Em outubro, o Financial Times noticiou que a Digital Acquisition Corporation, empresa do deputado bolsonarista Luis Felipe de Orleans e Bragança, está alavancando financiamento para a plataforma digital que está sendo criada por Donald Trump. E, logo em seguida, durante o G-20 – quando Bolsonaro ficou isolado de seus pares (saiba mais aqui), cometeu gafes e foi conivente com agressões contra jornalistas – o Itamaraty anunciou que ele fará uma visita oficial à Rússia ainda em novembro de 2021.
No mesmo período, intensificou-se a diplomacia paralela que vem se desdobrando desde o começo de 2021, quando o governo Bolsonaro se tornou o novo líder das pautas conservadoras lançadas pelo governo Trump. Assim como acontece na Hungria, onde essa linha da política externa é conduzida por Katlin Novak (Ministra da Família), no Brasil é Angela Gandra, secretária Nacional da Família, quem lidera essas iniciativas. No começo de setembro, embora estivesse de férias, Gandra passou por Portugal e depois, na Espanha, participou de uma reunião de líderes políticos católicos e se encontrou com um juiz conservador da Corte Constitucional. Em seguida, na Ucrânia esteve no famoso Prayer’s Breakfast reunindo uma ampla gama de atores de direita e antidireitos LGBTTIA+ (leia o artigo de Jamil Chade que cobre todo esse périplo). Ainda em setembro, Gandra participou virtualmente do webinário da Political Network of Values (PNV) para avaliar uma década de políticas familiares na Hungria.

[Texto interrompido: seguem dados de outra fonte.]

(** * WeatherBus LoRaWAN ingestor: payload formatter and ingestion service

    A shallow embedding of [payload-formatter.js] (the TTN payload decoder)
    and of the message handler of [main.go] (envelope parsing and
    persistence), with the properties of the wire format and of the
    ingestion policy proved over them. *)

From Stdlib Require Import ZArith Lia Bool List String Ascii.
From Stdlib Require Import Strings.Byte DecimalString Floats.
From stdpp Require Import base tactics option list gmap strings.
(** [connectToBackend()]: [snapshot] is the store value the callback closed
    over ([store]), [cur] the state of the store when [setState] runs. *)
Definition connectToBackend (snapshot cur : State) (be : Backend) : Outcome :=
  match health be with
  | Resolved true =>
      match r_menuItems be, r_orders be, r_bills be, r_customers be, r_staff be,
            r_settings be, r_expenses be, r_waiterCalls be, r_transactions be with
      | Resolved m, Resolved o, Resolved b, Resolved c, Resolved st,
        Resolved se, Resolved e, Resolved w, Resolved t =>
          let localMenuItems := menuItems snapshot in
          if none_or_empty m && (0 <? List.length localMenuItems)
          then
            let done := [WsConnect; LogSeeding] ++ push_all (create_ok be) localMenuItems in
            match st with
            | Some staff_l =>
                mkOutcome (merge_common snapshot cur o b c staff_l se e w t)
                          (done ++ [LogSynced]) true
            | None => fail cur done
            end
          else
            match st with
            | Some staff_l =>
                mkOutcome (setMenuItems (or_empty m)
                             (merge_common snapshot cur o b c staff_l se e w t))
                          [WsConnect; LogSynced] true
            | None => fail cur [WsConnect]
            end
      | _, _, _, _, _, _, _, _, _ => fail cur [WsConnect]
      end
  | _ => fail cur []
  end.

(** The items handed to [menuApi.create], oldest first. *)
Definition pushed (es : list Effect) : list json :=
  flat_map (fun e => match e with Create item => [item] | _ => [] end) es.

(** The items whose push failure was logged, oldest first. *)
Definition push_failures (es : list Effect) : list json :=
  flat_map (fun e => match e with LogPushFailed item => [item] | _ => [] end) es.

(** A backend that is healthy and answers every fetch; the staff endpoint
    answers with an array. *)
Definition answering (m o b c : option (list json)) (staff_l : list json)
    (se : option json) (e w t : option (list json)) (create_ok : json -> bool) : Backend :=
  mkBackend (Resolved true) (Resolved m) (Resolved o) (Resolved b) (Resolved c)
            (Resolved (Some staff_l)) (Resolved se) (Resolved e) (Resolved w)
            (Resolved t) create_ok.

(** Example data: a device with three menu items and one staff member meets a
    backend that holds nothing and refuses the second item. *)
Definition local_store : State :=
  mkStore [JStr "tea"; JStr "coffee"; JStr "momo"] [JStr "stale order"] [] []
          [JStr "owner"] (Some (JObj [("restaurantName", JStr "Chiya")])) [] [] [].

(** The store value a callback created before anything was loaded closes
    over. *)
Definition empty_store : State := mkStore [] [] [] [] [] None [] [] [].

Definition fresh_backend : Backend :=
  answering (Some []) (Some []) (Some []) (Some []) [] None (Some []) (Some []) (Some [])
            (fun item => match item with JStr "coffee" => false | _ => true end).

(** The backend is healthy, every fetch resolves and the staff endpoint
    answers with an array. *)
Definition answers (be : Backend) : Prop :=
  exists m o b c staff_l se e w t,
    be = answering m o b c staff_l se e w t (create_ok be).

End BackendSync.

(** ** DataProvider.tsx: [loadDataFromBackend] *)

Module DataProviderLoad.
Import AppStore BackendSync.

(** Why a load ended in the [catch] block: the health check answered
    [false], or it rejected. *)
Inductive LoadError : Type :=
| NotReachable
| HealthCheckFailed.

(** The outcome of a call: the store afterwards, the component's [error]
    state, whether [store.setDataLoaded(true)] was called, and whether
    [wsSync.connect()] was. *)
Record Loaded : Type := mkLoaded {
  l_state : State;
  l_error : option LoadError;
  l_dataLoaded : bool;
  l_wsConnect : bool
}.

(** [api.getAll().catch(() => [])] followed by [x || []] *)
Definition tolerant (r : Settled (option (list json))) : list json :=
  match r with
  | Resolved x => or_empty x
  | Rejected => []
  end.

(** [settingsApi.get().catch(() => null)] *)
Definition tolerant_settings (r : Settled (option json)) : option json :=
  match r with
  | Resolved x => x
  | Rejected => None
  end.
(** C10, as stated, fails: a side that holds more than [levelsDeep] levels
    is trimmed by any batch.  With [levelsDeep = 1] and the asks
    [{102,2,6},{101,4,4}] (descending, unique, positive, totals in place),
    a bid-only batch leaves the asks [{101,4,4}]. *)
Lemma deep_side_not_isolated :
  let b := mkBook 1 [] [mkOrder 102 2 6; mkOrder 101 4 4] in
  (descending (asks b) /\ unique_prices (asks b) /\
   positive_sizes (asks b) /\ ask_totals (asks b)) /\
  (descending (bids b) /\ unique_prices (bids b) /\
   positive_sizes (bids b) /\ bid_totals (bids b)) /\
  asks (processFeed [(100, 5)] [] b) <> asks b.
Proof.
  cbv zeta. split; [|split].
  - repeat split; try (repeat constructor; fail).
    intros [|[|[|i]]] o; vm_compute; intros H; try discriminate;
      injection H as <-; reflexivity.
  - repeat split; try (repeat constructor; fail).
    intros [|i] o; vm_compute; intros H; discriminate.
  - intros H. apply (f_equal (@length _)) in H. vm_compute in H.
    discriminate.
Qed.

(** C10, amended.  Side isolation: when the asks have positive sizes,
    carry their cumulative totals and number at most [levelsDeep], a
    bid-only batch leaves the asks unchanged, prices, sizes and totals; and
    symmetrically an ask-only batch leaves such bids unchanged. *)
Theorem side_isolation b :
  (positive_sizes (asks b) -> ask_totals (asks b) ->
   (Z.of_nat (length (asks b)) <= levelsDeep b)%Z ->
   forall bidFeed, asks (processFeed bidFeed [] b) = asks b) /\
  (positive_sizes (bids b) -> bid_totals (bids b) ->
   (Z.of_nat (length (bids b)) <= levelsDeep b)%Z ->
   forall askFeed, bids (processFeed [] askFeed b) = bids b).
Proof.
  split; intros Hp Ht Hlen feed.
  - rewrite processFeed_asks. now apply (run_side_fixed ASK).
  - rewrite processFeed_bids. now apply (run_side_fixed BID).
Qed.

Lemma side_isolation_witness :
  let b := scenario_A_book in
  (positive_sizes (asks b) /\ ask_totals (asks b) /\
   (Z.of_nat (length (asks b)) <= levelsDeep b)%Z /\
   asks (processFeed [(100, 0); (98, 7)] [] b) = asks b) /\
  (positive_sizes (bids b) /\ bid_totals (bids b) /\
   (Z.of_nat (length (bids b)) <= levelsDeep b)%Z /\
   bids (processFeed [] [(101, 0); (105, 7)] b) = bids b).
Proof.
  cbv zeta.
  assert (Hpa : positive_sizes (asks scenario_A_book)).
  { vm_compute. repeat constructor. }
  assert (Hpb : positive_sizes (bids scenario_A_book)).
  { vm_compute. repeat constructor. }
  assert (Hta : ask_totals (asks scenario_A_book)).
  { intros [|[|[|i]]] o; vm_compute; intros H; try discriminate;
      injection H as <-; reflexivity. }
  assert (Htb : bid_totals (bids scenario_A_book)).
  { intros [|[|[|i]]] o; vm_compute; intros H; try discriminate;
      injection H as <-; reflexivity. }
  assert (Hla : (Z.of_nat (length (asks scenario_A_book))
                 <= levelsDeep scenario_A_book)%Z).
  { vm_compute. discriminate. }
  assert (Hlb : (Z.of_nat (length (bids scenario_A_book))
                 <= levelsDeep scenario_A_book)%Z).
  { vm_compute. discriminate. }
  split.
  - split; [exact Hpa|]. split; [exact Hta|]. split; [exact Hla|].
    exact (proj1 (side_isolation scenario_A_book) Hpa Hta Hla _).
  - split; [exact Hpb|]. split; [exact Htb|]. split; [exact Hlb|].
    exact (proj2 (side_isolation scenario_A_book) Hpb Htb Hlb _).
Defined.

(** * Further properties of the code *)

(** ** [upsert]: what a batch does to one price *)

Lemma final_size_app B1 B2 p d :
  final_size (B1 ++ B2) p d = final_size B2 p (final_size B1 p d).
Proof. unfold final_size. apply fold_left_app. Qed.

Lemma final_size_unmatched B p d :
  Forall (fun b => (price b =? p) = false) B -> final_size B p d = d.
Proof.
  unfold final_size. intros H. revert d.
  induction H as [|b B Hb HB IH]; intros d; simpl; [reflexivity|].
  now rewrite Hb.
Qed.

Em outubro, Gandra e Damares participaram como líderes do chamado Consenso de Genebra em cerimônia organizada pelo governo da Guatemala para marcar a adesão do país ao documento. Também estiveram em Genebra para uma série de atividades diplomáticas: reunião com países da Comunidade de Língua Portuguesa, uma audiência com o diretor da OMS, visita ao ACNUR, reunião com o chanceler húngaro e um painel coordenado pela OIT com participação dos governos da Hungria e Polônia para discutir a questão da conciliação entre trabalho e família. E, em reunião que aconteceu na Missão Permanente do Brasil para comemorar um ano de lançamento do Consenso, foi anunciada a adesão da Federação Russa ao grupo.